Being deluged with a daily death count changes our perception of what is going on; it alters our focus. There is no doubt in my mind that it is intentional; that constantly and incessantly reminding us how many people have died is a technique, a designed implement of manipulation. The quantification of the loss is a tool and a means to an end. I just am not sure what that end actually is. I would normally not be so focused on this, but it is just so relentless, so overwhelming, that once you stop and think about it, it just sort of smacks you in the face. The news media is making the daily, almost hourly, death count their top priority. When we lost 80,000 last year to influenza-A we saw none of this; there was no daily death count. In fact,  I had no idea how many people died of the flu every year until this hit and I began seeking data and facts to help myself scale this virus and baseline the data. I was shocked when I found such a huge death total because I do not recall hearing a word about.

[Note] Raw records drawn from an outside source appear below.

Lemma fetchLoop_fuel live name fullSync fuel : ∀ fuel' want state events (c : C),
  (length (answers c) < fuel)%nat → (length (answers c) < fuel')%nat →
  fetchLoop download fuel live name fullSync want state events c =
  fetchLoop download fuel' live name fullSync want state events c.
Proof.
  induction fuel as [|fuel IH]; intros [|fuel'] want state events c Hf Hf'; [lia..|].
  cbn [fetchLoop]. unfold mbind at 1 3, stateM_bind at 1 3.
  destruct (onError _ _ c) as [[pl|e| |] c1] eqn:Hp; [|done..].
  apply onError_Ok, fetchAppStatePatches_Ok in Hp as (a & Ha & _).
  destruct (negb want && _); [done|]. destruct (bool_decide _ && _); [done|].
  unfold mbind at 1 2, stateM_bind at 1 2.
  destruct (applyAppStatePatches name state pl fullSync events c1) as [[[hs' evs']|e| |] c2] eqn:Hap; [|done..].
  apply applyAppStatePatches_Ok in Hap as (_ & _ & _ & _ & Ha2 & _).
  rewrite Ha in Hf, Hf'. cbn in Hf, Hf'.
  destruct (HasMorePatches pl); [|done]. apply IH; rewrite Ha2; lia.
Qed.

(** ** What the loop asks *)

(** A step that asks the server nothing. *)
Definition asksNothing {A} (m : M A) : Prop :=
  ∀ c, answers (m c).2 = answers c ∧ queries (m c).2 = queries c.

Lemma dispatchEvent_asksNothing (e : event) : asksNothing (dispatchEvent e).
Proof. intros c. unfold dispatchEvent. by destruct (handlerFailures c). Qed.

Lemma asksNothing_bind {A B} (m : M A) (k : A → M B) :
  asksNothing m → (∀ a, asksNothing (k a)) → asksNothing (m ≫= k).
Proof.
  intros Hm Hk c. unfold mbind, stateM_bind. specialize (Hm c). destruct (m c) as [[a| | |] c1]; [|done..].
  destruct (Hk a c1) as [-> ->]. done.
Qed.

Lemma asksNothing_onError {A} (m : M A) h :
  asksNothing m → (∀ e c, answers (h e c) = answers c ∧ queries (h e c) = queries c) → asksNothing (onError m h).
Proof.
  intros Hm Hh c. unfold onError. specialize (Hm c). destruct (m c) as [[a|e| |] c1]; [done| |done..].
  cbn in *. destruct (Hh e c1) as [-> ->]. done.
Qed.

Lemma applyAppStatePatches_asksNothing name state pl fullSync events :
  asksNothing (applyAppStatePatches name state pl fullSync events).
Proof.
  apply asksNothing_bind.
  - apply asksNothing_onError.
    + intros c. unfold onProc, zoom. by destruct (DecodePatches _ _ _ _) as [[] ?].
    + intros e c. repeat case_match; try done; apply dispatchEvent_asksNothing.
  - intros [muts state']. apply asksNothing_bind; [done|]. intros c0. apply asksNothing_bind; [|done].
    intros c. unfold onDevice, zoom. by destruct (collectEventsToDispatch _ _ _ _ _ _) as [[] ?].
Qed.

(** A query asks for a snapshot or for what follows a version. *)
Definition asksFor (name : string) (snapshot : bool) (q : syncQuery) : Prop :=
  queryPatch q = None ∧ (("name", VString name) ∈ queryAttrs q) ∧ (("return_snapshot", VBool snapshot) ∈ queryAttrs q).

(** One query uses up one answer, unless none is left; a page is what the answer says. *)
Lemma fetchAppStatePatches_asks name v snapshot (c : C) r c1 :
  fetchAppStatePatches download name v snapshot c = (r, c1) →
  (∃ q, queries c1 = (queries c ++ [q])%list ∧ asksFor name snapshot q) ∧
  (∃ used, answers c = (used ++ answers c1)%list ∧ (length used ≤ 1)%nat ∧
     (used = [] → answers c1 = []) ∧ ∀ pl, r = Ok pl → ∃ a, used = [a] ∧ page a = Some pl).
Proof.
  intros Hf. pose proof Hf as Hok. unfold fetchAppStatePatches, mbind, stateM_bind, sendIQ, parseAnswer in Hf.
  set (q := mkQuery _ _) in Hf.
  assert (asksFor name snapshot q) as Hq by (split_and!; [done|left|right; left]).
  assert (queries c1 = (queries c ++ [q])%list ∧ answers c1 = tail (answers c)) as [Hqs Hans].
  { destruct (answers c) as [|[n|] rest] eqn:Ha; [by injection Hf as <- <-| |by injection Hf as <- <-].
    destruct (GetOptionalChildByTag n _) as [col []]; by injection Hf as <- <-. }
  split; [eauto|]. rewrite Hans. exists (take 1 (answers c)).
  destruct (answers c) as [|a rest] eqn:Ha; (split_and!; [done|rewrite length_take; lia|done|]); intros pl ->;
    apply fetchAppStatePatches_Ok in Hok as (a' & Ha' & Hp & _); rewrite Ha in Ha'; [done|].
  exists a'. injection Ha' as -> _. done.
Qed.

Definition moreFollows (a : option node) : Prop := ∃ pl, page a = Some pl ∧ HasMorePatches pl = true.
Definition lastPage (a : option node) : Prop := ∃ pl, page a = Some pl ∧ HasMorePatches pl = false.

(** What the loop asked and was answered: every answer it used but the last is a
    page that says that more follow, and a result comes after one that says that
    no more do; one query per answer, until none is left. *)
Definition fetched {R} (name : string) (want : bool) (c : C) (run : outcome (clientError E) R * C) : Prop :=
  ∃ pages ending q asked,
    answers c = (pages ++ ending ++ answers run.2)%list ∧ (length ending ≤ 1)%nat ∧
    (ending = [] → answers run.2 = []) ∧ Forall moreFollows pages ∧
    (∀ x, run.1 = Ok x → ∃ a, ending = [a] ∧ lastPage a) ∧
    queries run.2 = (queries c ++ q :: asked)%list ∧ length asked = length pages ∧
    asksFor name want q ∧ Forall (asksFor name false) asked.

So why so much over this one? I just don’t know, but I do know it is absolutely intentional. But whatever their agenda, their goal, it is out of my personal span of control. Sadly, what it is doing, aside from their designed intent, is minimizing the loss. They are desensitizing us to the individual loss; these numbers, these totals, are people – mothers and fathers and grandparents – all losses to families somewhere. Each death is a loss, but each individual loss becomes less significant, less personalized, when rolled into a larger number. And that is the true loss of this whole mess. Stay safe dear reader.